Lemma length_decimal fuel n k :
  0 ≤ n < 10 ^ Z.of_nat (S k) → (length (decimal fuel n) ≤ S k)%nat.
Proof.
  revert n k. induction fuel as [|fuel IH]; intros n k Hn; cbn [decimal]; [simpl; lia|].
  rewrite length_app. cbn [length]. destruct (Z.ltb_spec n 10); [simpl; lia|].
  destruct k as [|k]; [simpl in Hn; lia|]. rewrite Nat2Z.inj_succ, Z.pow_succ_r in Hn by lia.
  assert (HL : (length (decimal fuel (n / 10)) ≤ S k)%nat); [|lia].
  apply IH. split; [apply Z.div_pos; lia|apply Z.div_lt_upper_bound; lia].
Qed.

Lemma wan_ifname_fits slot portno :
  0 ≤ slot < 256 → 0 ≤ portno < 256 → (length (wan_ifname slot portno None) < 20)%nat.
Proof.
  intros Hs Hp. unfold wan_ifname, print_d.
  assert (H1 := length_decimal 10 slot 2). assert (H2 := length_decimal 10 portno 2).
  change (10 ^ Z.of_nat 3) with 1000 in *. specialize (H1 ltac:(lia)). specialize (H2 ltac:(lia)).
  revert H1 H2. generalize (decimal 10 slot) as a, (decimal 10 portno) as b. intros a b Ha Hb.
  rewrite app_nil_r, !length_app. simpl. lia.
Qed.

Lemma sendto_overflows ifindex ifname frame n :
  119 ≤ n → (Z.to_nat n ≤ length frame)%nat →
  stp_netlink_socket_sendto ifindex ifname frame n = Segv ↔ 269 < n.
Proof.
  intros Hn Hl. unfold stp_netlink_socket_sendto, ETH_HLEN.
  destruct (Z.ltb_spec (n - 14) 0); [lia|]. destruct (Z.ltb_spec 255 (n - 14)); cbn [orb].
  - split; [lia|done].
  - rewrite rd_total by lia. split; [done|lia].
Qed.

(** ** The speed of WAN interfaces *)

(** An enabled port whose entry in the table is not a speed. *)
Lemma oper_speed_undefined st port t speed :
  st.(port_speed_s) = Some t → t !! port.(port_index) = Some (port.(port_index), speed) →
  0 ≤ port.(port_index) < PORT_INDEX_MAX → port.(adminEnable) = true → 6 < speed →
  stp_to_get_port_oper_speed st port = Segv.
Proof.
  intros Ht He Hi Ha Hs. unfold stp_to_get_port_oper_speed, PORT_INDEX_MAX in *.
  rewrite u32_small by lia. destruct (Z.ltb_spec 640 port.(port_index)); [lia|].
  rewrite Ht. cbn [table_entry]. destruct (Z.ltb_spec port.(port_index) PORT_INDEX_MAX);
    [|unfold PORT_INDEX_MAX in *; lia].
  rewrite He. cbn [obind]. rewrite Z.eqb_refl, Ha. cbn [andb].
  unfold STP_PORT_SPEED_10_E, STP_PORT_SPEED_100_E, STP_PORT_SPEED_1000_E, STP_PORT_SPEED_10000_E,
    STP_PORT_SPEED_12000_E, STP_PORT_SPEED_2500_E, STP_PORT_SPEED_5000_E.
  repeat match goal with |- context [speed =? ?k] => destruct (Z.eqb_spec speed k); [lia|] end. done.
Qed.

(** Enabling the port of a WAN interface whose speed was just recorded. *)
Lemma enable_wan_undefined wan_br fuel st idx slot portno c port y t :
  stp_port_mst_findport st STP_CIST_ID idx = Done (Some c) → st.(port_heap) !! c = Some port →
  port.(port_index) = idx → 0 ≤ idx < PORT_INDEX_MAX →
  wan_br slot portno = Some y → st.(port_speed_s) = Some t →
  stp_in_enable_port_on_stpm wan_br fuel st idx true false 8192 true slot portno = Segv.
Proof.
  intros Hf Hc Hi Hr Hw Ht. unfold stp_in_enable_port_on_stpm. rewrite Ht.
  destruct (Z.leb_spec 0 idx); [|lia]. destruct (Z.ltb_spec idx PORT_INDEX_MAX); [|lia].
  cbn [andb obind]. unfold enable_port_on_stpm. set (st1 := st <| port_speed_s := _ |>).
  change (deref st1.(port_speed_s)) with (Done (<[idx := (idx, 8192)]> t)). cbn [obind].
  rewrite ports_entry_in by done.
  change (stp_port_mst_findport st1 STP_CIST_ID idx) with (stp_port_mst_findport st STP_CIST_ID idx).
  rewrite Hf. cbn [obind].
  assert (H1 : get_port st1 c = Done port) by (by apply get_port_Some).
  rewrite H1. cbn [obind enable_chain]. unfold enable_one_port. rewrite H1. cbn [obind]. rewrite Hw.
  destruct y as [br ifi]. destruct (access_traced IF_NAME 21
    (Z.of_nat (length (wan_ifname slot portno None)) + 1) st1) as [tr ->]. unfold stp_port_init.
  rewrite (get_port_Some _ c _ (put_port_lookup _ _ _)). cbn [obind].
  rewrite (oper_speed_undefined _ _ (<[idx := (idx, 8192)]> t) 8192); [done|done| |by simpl; rewrite Hi|done|lia].
  simpl. rewrite Hi. apply lookup_insert_eq.
Qed.

(** ** Properties *)

(** C30: a frame handed to the switch survives its datagram: reading the message
    gives back the index of the port and the frame, padded to 64 bytes when it
    is shorter and followed by zeros in a buffer of 1188 bytes; the length
    announced is that of the padded frame. *)
Theorem frame_survives_datagram ptr port_index bpdu bpdu_len :
  length ptr = 4%nat → 0 ≤ port_index < 2 ^ 32 → bpdu_len ≤ 1188 →
  sent_len bpdu_len ≤ Z.of_nat (length bpdu) →
  ∃ d, stp_uid_bridge_tx_bpdu ptr port_index bpdu bpdu_len = Done d ∧
    uid_message d = Done (port_index,
      take (Z.to_nat (sent_len bpdu_len)) bpdu ++ repeat 0 (1188 - Z.to_nat (sent_len bpdu_len)),
      sent_len bpdu_len).
Proof. exact (uid_roundtrip ptr port_index bpdu bpdu_len). Qed.

Lemma frame_survives_datagram_witness :
  ∃ d, stp_uid_bridge_tx_bpdu [0; 0; 0; 0] 2 ex_frame.1 ex_frame.2 = Done d ∧
    uid_message d = Done (2,
      take (Z.to_nat (sent_len ex_frame.2)) ex_frame.1 ++
        repeat 0 (1188 - Z.to_nat (sent_len ex_frame.2)), sent_len ex_frame.2).
Proof. apply frame_survives_datagram; vm_compute; try split; congruence. Defined.

(** the names the daemon prints for the interfaces of a port and of a VLAN on
    it are read back to the slot, the port and the VLAN, of which only the low
    byte is kept; a name that goes on with another character after the port
    makes the parser read through a pointer it never assigned. *)
Theorem interface_names_read_back slot portno vid :
  0 ≤ slot < 256 → 0 ≤ portno < 256 → (∀ v, vid = Some v → 0 ≤ v ≤ ULONG_MAX) →
  stp_netlink_parse_slot_port_no (drop 3 (wan_ifname slot portno vid)) =
    Done (0, mkIfname slot portno (match vid with Some v => u8 v | None => 0 end)) ∧
  ∀ c rest, is_digit c = false → c ≠ 0 → c ≠ 46 →
    stp_netlink_parse_slot_port_no (drop 3 (wan_ifname slot portno None) ++ c :: rest) = Segv.
Proof.
  intros Hs Hp Hv. split; [by apply ifname_roundtrip|]. intros c rest Hc H0 H46.
  unfold wan_ifname. change (drop 3 (eth ++ ?l)) with (drop 0 l). rewrite drop_0, app_nil_r, <- app_assoc.
  unfold stp_netlink_parse_slot_port_no. cbn [app].
  rewrite strtoul_print by (first [unfold ULONG_MAX; lia|by apply no_digit_cons]).
  change (char0 (45 :: _)) with 45. change ((45 =? 45) || (45 =? 47)) with true. cbv iota.
  cbn [drop]. rewrite drop_0.
  rewrite strtoul_print by (first [unfold ULONG_MAX; lia|by apply no_digit_cons]).
  change (char0 (c :: rest)) with c. destruct (Z.eqb_spec c 0); [done|]. by destruct (Z.eqb_spec c 46).
Qed.

Lemma interface_names_read_back_witness :
  stp_netlink_parse_slot_port_no (drop 3 (wan_ifname 1 2 (Some 300))) = Done (0, mkIfname 1 2 44).
Proof. apply (interface_names_read_back 1 2 (Some 300)); [lia|lia|]. intros v [= <-]. vm_compute. split; congruence. Defined.

(** C40: on a WAN port, [stp_transmit_txMstp] hands its frame to
    [stp_netlink_socket_sendto], which copies it into a buffer of 255 bytes on
    the stack: the copy overflows exactly when the port belongs to ten MSTIs or
    more, although the daemon allows 64. *)
Theorem wan_mstp_frame_overflows ptr ifindex st p port stpm :
  wf st → st.(port_heap) !! p = Some port → st.(stpm_heap) !! port.(owner) = Some stpm →
  sender_ok st port stpm → port.(isWAN) = true →
  0 ≤ port.(slot_no) < 256 → 0 ≤ port.(port_no) < 256 →
  wp (stp_transmit_txMstp st p) (fun st' => ∃ ev sent, count_tx ev = 0%nat ∧
    st'.(trace) = ev ++ sent :: st.(trace) ∧
    (send_frame ifindex ptr sent = Segv ↔ (10 ≤ length port.(nextMst))%nat)).
Proof.
  intros W Hp Hb Hs Hw H1 H2. destruct (txMstp_frame st p port stpm W Hp Hb Hs) as (msgs & _ & [El Hl] & Ht).
  eapply wp_mono; [exact Ht|]. intros st' (ev & Hev & E). exists ev. eexists. split_and!; [done|exact E|].
  unfold tx_event. rewrite Hw, <- El. cbn [send_frame].
  rewrite (proj2 (Nat.ltb_lt _ _) (wan_ifname_fits _ _ H1 H2)).
  assert (Hsz := port_frame_sized st port stpm (length msgs) Hs).
  pose proof (sendto_overflows ifindex (wan_ifname port.(slot_no) port.(port_no) None)
    (port_frame st stpm port msgs) (port_frame_len msgs)) as Ho.
  assert (Hlen : (Z.to_nat (port_frame_len msgs) ≤ length (port_frame st stpm port msgs))%nat
    ∨ (10 ≤ length msgs)%nat).
  { destruct (decide (10 ≤ length msgs)%nat); [by right|left].
    unfold port_frame, port_frame_len. rewrite (length_mstp_frame _ _ _ _ Hsz). unfold port_room.
    rewrite length_app, repeat_length. lia. }
  unfold port_frame_len in *. destruct (decide (10 ≤ length msgs)%nat) as [Hm|Hm].
  - split; [done|]. intros _. unfold stp_netlink_socket_sendto, ETH_HLEN.
    destruct (Z.ltb_spec 255 (119 + 16 * Z.of_nat (length msgs) - 14)); [|lia]. by rewrite orb_true_r.
  - destruct Hlen as [Hlen|?]; [|done]. specialize (Ho ltac:(lia) Hlen).
    split; [|done]. intros E'. exfalso.
    destruct (stp_netlink_socket_sendto _ _ _ _) eqn:Es; [done| |done]. apply proj1 in Ho. specialize (Ho eq_refl). lia.
Qed.

(** The example bridge with a WAN port. *)
Definition ex_wan_port : PORT_T :=
  (ex_port (0, 1)) <| isWAN := true |> <| slot_no := 1 |> <| port_no := 2 |>.
Definition ex_wan : STP_T := put_port ex_st (0, 1) ex_wan_port.

Lemma wan_mstp_frame_overflows_witness :
  ∃ st' ev sent, stp_transmit_txMstp ex_wan (0, 1) = Done st' ∧
    st'.(trace) = ev ++ sent :: ex_wan.(trace) ∧ send_frame (fun _ => 7) [0; 0; 0; 0] sent ≠ Segv.
Proof.
  assert (W : wf ex_wan) by decide_wf.
  destruct (wp_elim _ _ (wan_mstp_frame_overflows [0; 0; 0; 0] (fun _ => 7) ex_wan (0, 1) ex_wan_port (ex_stpm 0)
    W ltac:(by_compute) ltac:(by_compute) ltac:(split; by_decision) ltac:(by_compute)
    ltac:(vm_compute; split; congruence) ltac:(vm_compute; split; congruence)))
    as (st' & E & ev & sent & _ & Et & Hs).
  exists st', ev, sent. split_and!; [exact E|exact Et|]. intros H. apply Hs in H. vm_compute in H. lia.
Defined.

(** when the link of a WAN interface in a bridge comes up, [stp_lnkst_read_socket]
    enters the speed 8192, which is none of the enumeration, in the table of
    speeds, and initialising the port then uses the value of a function that
    returned none. *)
Theorem wan_link_up_has_no_speed wan_br wan_if fuel st mstid slot portno x p port y t :
  wf st → st.(g_flag) = true → links_ok st → st.(stpm_heap) !! mstid = Some x →
  stp_instance_get_port_pnt st x slot portno = Done (Some p) → st.(port_heap) !! p = Some port →
  st.(g_CISTPORT) !! stp_port_global_index_parse st port.(port_index) = Some (STP_CIST_ID, port.(port_index)) →
  port_fits st port.(port_index) = true → wan_br slot portno = Some y → st.(port_speed_s) = Some t →
  0 ≤ slot < 256 → 0 ≤ portno < 256 →
  stp_lnkst_event wan_br wan_if fuel st mstid (wan_ifname slot portno None) true = Segv.
Proof.
  intros W Hg Hl Hx Hfind Hp Hc Hf Hw Ht H1 H2. unfold stp_lnkst_event.
  change (char0 (wan_ifname slot portno None)) with 101. change (negb (101 =? 101)) with false. cbv iota.
  rewrite ifname_roundtrip by done. cbn [obind].
  rewrite (get_instance_spec st mstid W), decide_True by (by exists x). cbn [obind].
  rewrite (get_stpm_Some _ _ _ Hx). cbn [obind if_slot if_port if_sub]. rewrite Hfind. cbn [obind].
  change (negb (0 =? 0)) with false. cbv iota. rewrite (get_port_Some _ _ _ Hp). cbn [obind].
  change (LINK_PORT_UP_E =? 0) with true. cbv iota.
  destruct (wp_elim _ _ (proj1 (port_fits_bits st st.(enabled_ports) port.(port_index) Hf Hl))) as (links & -> & _).
  cbn [obind]. set (st1 := st <| enabled_ports := links |>).
  change (g_flag st1) with st.(g_flag). rewrite Hg. cbn [negb].
  destruct (wf_cistport _ W _ _ Hc) as [_ Hq]. apply shape_port_is_Some in Hq as [head Hh].
  destruct (wf_port_member _ _ _ W Hh) as (_ & Hi & _). simpl in Hi.
  destruct (port_fits_index _ _ Hf) as [_ Hr].
  rewrite (enable_wan_undefined wan_br fuel st1 _ slot portno (STP_CIST_ID, port.(port_index)) head y t); try done.
  change (stp_port_mst_findport st1 STP_CIST_ID port.(port_index)) with
    (stp_port_mst_findport st STP_CIST_ID port.(port_index)).
  unfold stp_port_mst_findport.
  destruct (wf_indexed _ W _ _ (shape_port _ _ _ Hh)) as (_ & Hbad & _). simpl in Hbad.
  rewrite (Hbad : bad_index (stp_port_global_index_parse st port.(port_index)) = false), Hc. done.
Qed.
════════
## EXERCISE PROMPT
Lines holding the word "interfaces" should be copied from the entries above.

## EXERCISE ANSWER
(** ** The speed of WAN interfaces *)
(** the names the daemon prints for the interfaces of a port and of a VLAN on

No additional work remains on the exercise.